Publicado en La Voz de Galicia el 26/5/04
Los afectados protagonizaron una manifestación en la que denunciaron que se abusa de ellos
Llevaron ante el Valedor do Pobo la situación polémica que se vive en el municipio
En Maceda no se habla de otra cosa. La subida del agua trae de cabeza a los vecinos que ayer salieron en manifestación por las calles de la villa capitaneados por los directivos de la asociación vecinal con su presidente, Carlos Quintas, a la cabeza. «¡Xa está ben! ¡Xa basta! ¡Imos seguir loitando!», decía a través del megáfono. A las ocho de la tarde, había más de doscientas personas listas para empezar el recorrido. «Contra os impostos abusivos pedimos xustiza.

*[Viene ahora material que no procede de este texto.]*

(** From the new entries of the free list on. *)
Definition publish_candidate (e : Env) (w : WriteTxn) (c : Candidate) (d : Db) : result CommitId * Db :=
  let new_commit_id := ws_latest_commit_id (db_writer d) + 1 in
  let pages := sh_pages (ca_shared c) in
  let roots := [("data"%string, ca_root c); ("catalog"%string, ca_catalog_root c);
                ("commit-history"%string, pw_commit_history_root_page_id (ca_pending c))] in
  try! _ := (if env_invariant_checks e then
               match assert_freed_pages_unreachable pages (db_page_size d) roots (pw_next_page_id (ca_pending c))
                       (list_to_set (ca_entries c).*2) new_commit_id with
               | Ok _ => Ok tt
               | Err _ | Panic => Panic
               end
             else Ok tt) or d in
  try! '(new_free_list_root, new_next, pages) :=
    rewrite_chain (db_page_size d) pages (ca_entries c) (ca_hosts c) (pw_next_page_id (ca_pending c))
      (retained_tail w) or d in
  try! new_free_list_entries := count_chain pages new_free_list_root or d in
  let '(r, d) := flush_main e d in
  try! _ := r or d in
  try! new_seq := next_seq (db_cursor d) or d in
  try! fields := commit_fields e d c new_free_list_root new_next new_seq or d in
  write_header e fields (committed_state d c new_free_list_root new_free_list_entries new_next) new_commit_id d.

Definition commit (e : Env) (w : WriteTxn) (d : Db) : result CommitId * Db :=
  if mutation_pending w then (Err WriteTxnInterrupted, d) else
  try! c := candidate e w d or d in
  try! tail_stuck := count_at_or_above_floor (sh_pages (ca_shared c)) (tail_head (retained_tail w)) (reader_floor w) or d in
  let window_stuck := stuck (reader_floor w) (ca_entries c) in
  let '(r, d) := evaluate_stall_policy (saturating_add tail_stuck window_stuck) d in
  try! _ := r or d in
  publish_candidate e w c d.

(** Aborting drops the transaction with its image: the handle is as it was. *)
Definition abort (w : WriteTxn) (d : Db) : Db := d.

(** The pages the flush must make durable, against the environment's answer. *)
Definition candidate_pages (e : Env) (w : WriteTxn) (d : Db) : result Store :=
  let! c := candidate e w d in
  let! '(_, _, pages) :=
    rewrite_chain (db_page_size d) (sh_pages (ca_shared c)) (ca_entries c) (ca_hosts c)
      (pw_next_page_id (ca_pending c)) (retained_tail w) in
  Ok pages.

É un tema social dos veciños, non é un tema político», insistía Carlos Quintas.
La protesta fue pacífica: «As nosas armas son as palabras, a nosa bomba é o altofalante», aseguraba Quintas al grupo mientras veían a dos policías locales.

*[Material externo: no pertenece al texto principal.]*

(** ** Allocation *)

Lemma alloc_ok_room n n' t us P : alloc_ok n t us P -> next_page_id t + Z.of_nat n' <= 2 ^ 64 -> alloc_ok n' t us P.
Proof. unfold alloc_ok. intros (? & ? & ? & ? & ?) ?. split_and!; done. Qed.

(** Distinct page ids below the counter are at most as many. *)
Lemma bounded_length (l : list Z) a n : NoDup l -> 0 <= a -> (forall p, p ∈ l -> a <= p < n) -> Z.of_nat (length l) <= Z.max 0 (n - a).
Proof.
  intros Hnd Ha Hb. assert (length l <= length (seqZ a (n - a)))%nat as Hl.
  { apply submseteq_length, NoDup_submseteq; [done|]. intros p Hp%Hb. apply elem_of_seqZ. lia. }
  rewrite length_seqZ in Hl. lia.
Qed.
Lemma alloc_ok_length n t us P : alloc_ok n t us P -> Z.of_nat (length us) <= next_page_id t.
Proof.
  intros (Hnd & Hb & H4 & _). apply NoDup_app in Hnd as (_ & _ & Hnd).
  pose proof (bounded_length us 4 (next_page_id t) Hnd ltac:(lia)) as Hl. ospecialize (Hl _); [|lia].
  intros p Hp. apply Hb. mem.
Qed.

Section share.
Context (K : Z).

(** ** One tree, its allocation aside *)

(** The session [t] holds [m] in the pages [us]. *)
Definition part (t : BTree) (m : kv) (us : list Z) (P : gset Z) : Prop :=
  page_size_ok t /\ room K (page_size t) /\
  (root_page_id t = 0 /\ m = ∅ /\ us = [] /\ dirty_leaves t = ∅ /\ fresh_leaves t = ∅ /\
     scheduled_frees t = [] /\ dirty_parent_paths t = ∅ \/
   exists H kvs ids ch, us = ids ++ all_pages ch /\ rep K t H (root_page_id t) None None kvs ids /\
     small_values (page_size t) kvs /\ caches_wf t ids P /\ paths_ok t ids (root_page_id t) /\
     holds (bt_pages t) kvs ch m).

Lemma part_of_tree_map t H m X P n : tree_map K t H m X P n ->
  exists us, part t m us P /\ alloc_ok n t (us ++ X) P.
Proof.
  intros [(? & -> & ? & ? & Ha & ? & ? & ? & ?)|(kvs & ids & ch & [? ? ? ? Ha ? ?] & Hh)].
  - exists []. split; [|done]. split; [done|]. split; [done|]. by left.
  - exists (ids ++ all_pages ch). split; [|by rewrite <-app_assoc]. split; [done|]. split; [done|].
    right. by exists H, kvs, ids, ch.
Qed.

Lemma tree_map_of_part t m us X P n : part t m us P -> alloc_ok n t (us ++ X) P ->
  exists H, (H <= length us)%nat /\ tree_map K t H m X P n.
Proof.
  intros (Hps & Hroom & [(? & -> & -> & ? & ? & ? & ?)|(H & kvs & ids & ch & -> & Hr & ? & ? & ? & ?)]) Ha.
  - exists 0%nat. split; [done|]. left. done.
  - rewrite <-app_assoc in Ha. exists H. split.
    + pose proof (alloc_ok_nodup _ _ _ _ Ha) as (Hnd & _)%NoDup_app.
      destruct (rep_height K t H _ _ _ _ _ Hr Hnd) as (ps & <- & Hnp & Hin). rewrite length_app.
      assert (length ps <= length ids)%nat; [|lia]. apply submseteq_length, NoDup_submseteq; [done|]. naive_solver.
    + right. exists kvs, ids, ch. split; [|done]. by constructor.
Qed.

(** The tree does not depend on pages of others nor on the allocation state. *)
Lemma part_frame t t' m us P P' :
  part t m us P -> page_size t' = page_size t -> root_page_id t' = root_page_id t ->
  dirty_leaves t' = dirty_leaves t -> fresh_leaves t' = fresh_leaves t ->
  scheduled_frees t' = scheduled_frees t -> dirty_parent_paths t' = dirty_parent_paths t ->
  (forall p, p ∈ us -> bt_pages t' !! p = bt_pages t !! p) -> P' ⊆ P -> part t' m us P'.
Proof.
  intros (Hps & Hroom & Hc) E1 E2 E3 E4 E5 E6 Hpg HP. unfold part, page_size_ok. rewrite E1, E2, E3, E4, E5, E6.
  split; [done|]. split; [done|]. destruct Hc as [Hc|(H & kvs & ids & ch & -> & Hr & ? & Hcw & Hpo & Hh)]; [by left|right].
  assert (forall p, p ∈ ids -> same_at t t' p) as Hsame.
  { intros p Hp. unfold same_at. rewrite E3, E4. split; [apply Hpg; mem|done]. }
  exists H, kvs, ids, ch. split; [done|]. split; [by apply (rep_frame K t)|]. split; [done|]. split; [|split].
  - destruct Hcw as (? & Hc2 & ? & ?). unfold caches_wf, caches_in. rewrite E3, E4, E5, E6. split; [done|].
    split; [|done]. intros p Hp. destruct (Hc2 p Hp). split; [done|]. set_solver.
  - apply (paths_ok_frame t); try done; [|by rewrite E3]. intros a y [Hin _]. by apply Hsame.
  - eapply holds_frame; [|exact Hh]. intros p Hp. apply Hpg. mem.
Qed.

Lemma part_get t m us P key : part t m us P -> NoDup us -> ~ (0 ∈ us) -> get t key = Ok (m !! key).
Proof.
  intros (Hps & _ & [(Hr & -> & _)|(H & kvs & ids & ch & -> & Hr & _ & _ & _ & Hh)]) Hnd H0.
  - unfold get. by rewrite Hr.
  - apply NoDup_app in Hnd as (Hnd & _). rewrite (get_ok K t H kvs ids key Hps Hr Hnd); [by eapply holds_resolve|].
    intros ?. apply H0. mem.
Qed.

Tampoco faltaron agentes policiales sin uniforme.
Todos los participantes coinciden en que los impuestos son muy altos. Y que quieren pagar, pero sin que abusen de ellos. «Eles non queren negociar pero non nos fan calar», explicaba el presidente del colectivo vecinal.
A gritos pidieron la dimisión del alcalde, Manuel Rodríguez Carballo, ausente de la protesta. «¡Non temos medo! ¡Estamos eiquí!», se oía en la manifestación. El paseo duró apenas diez minutos por la travesía de la villa y por la calle Joao da Nova. Delante de la sede municipal, más consignas: «Chegou a hora de protestar, A palabra tira con balas, o altofalante moléstalles. Isto que facemos fai moito dano pero é que nos suben un 112% o lixo e un 700% a auga. Unha barbaridade e acabamos de saber dun burato de corenta millóns de pesetas na auga. O alcalde falou de coste político. El é un cadáver político, outra cabeza de turco», señalaba Carlos Quintas a la multitud.
Los afectados han enviado un escrito al Valedor do Pobo. Los ciudadanos afectados se consideran engañados por el regidor porque dicen que les bajó el precio de los recibos pequeños y disparó el de los grandes. «O alcalde é bo rapaz o que pasa é que é un mandado», comentaba un vecino con otro amigo. «¡Se isto sube, acabamos co pobo!», advertía el presidente de la asociación.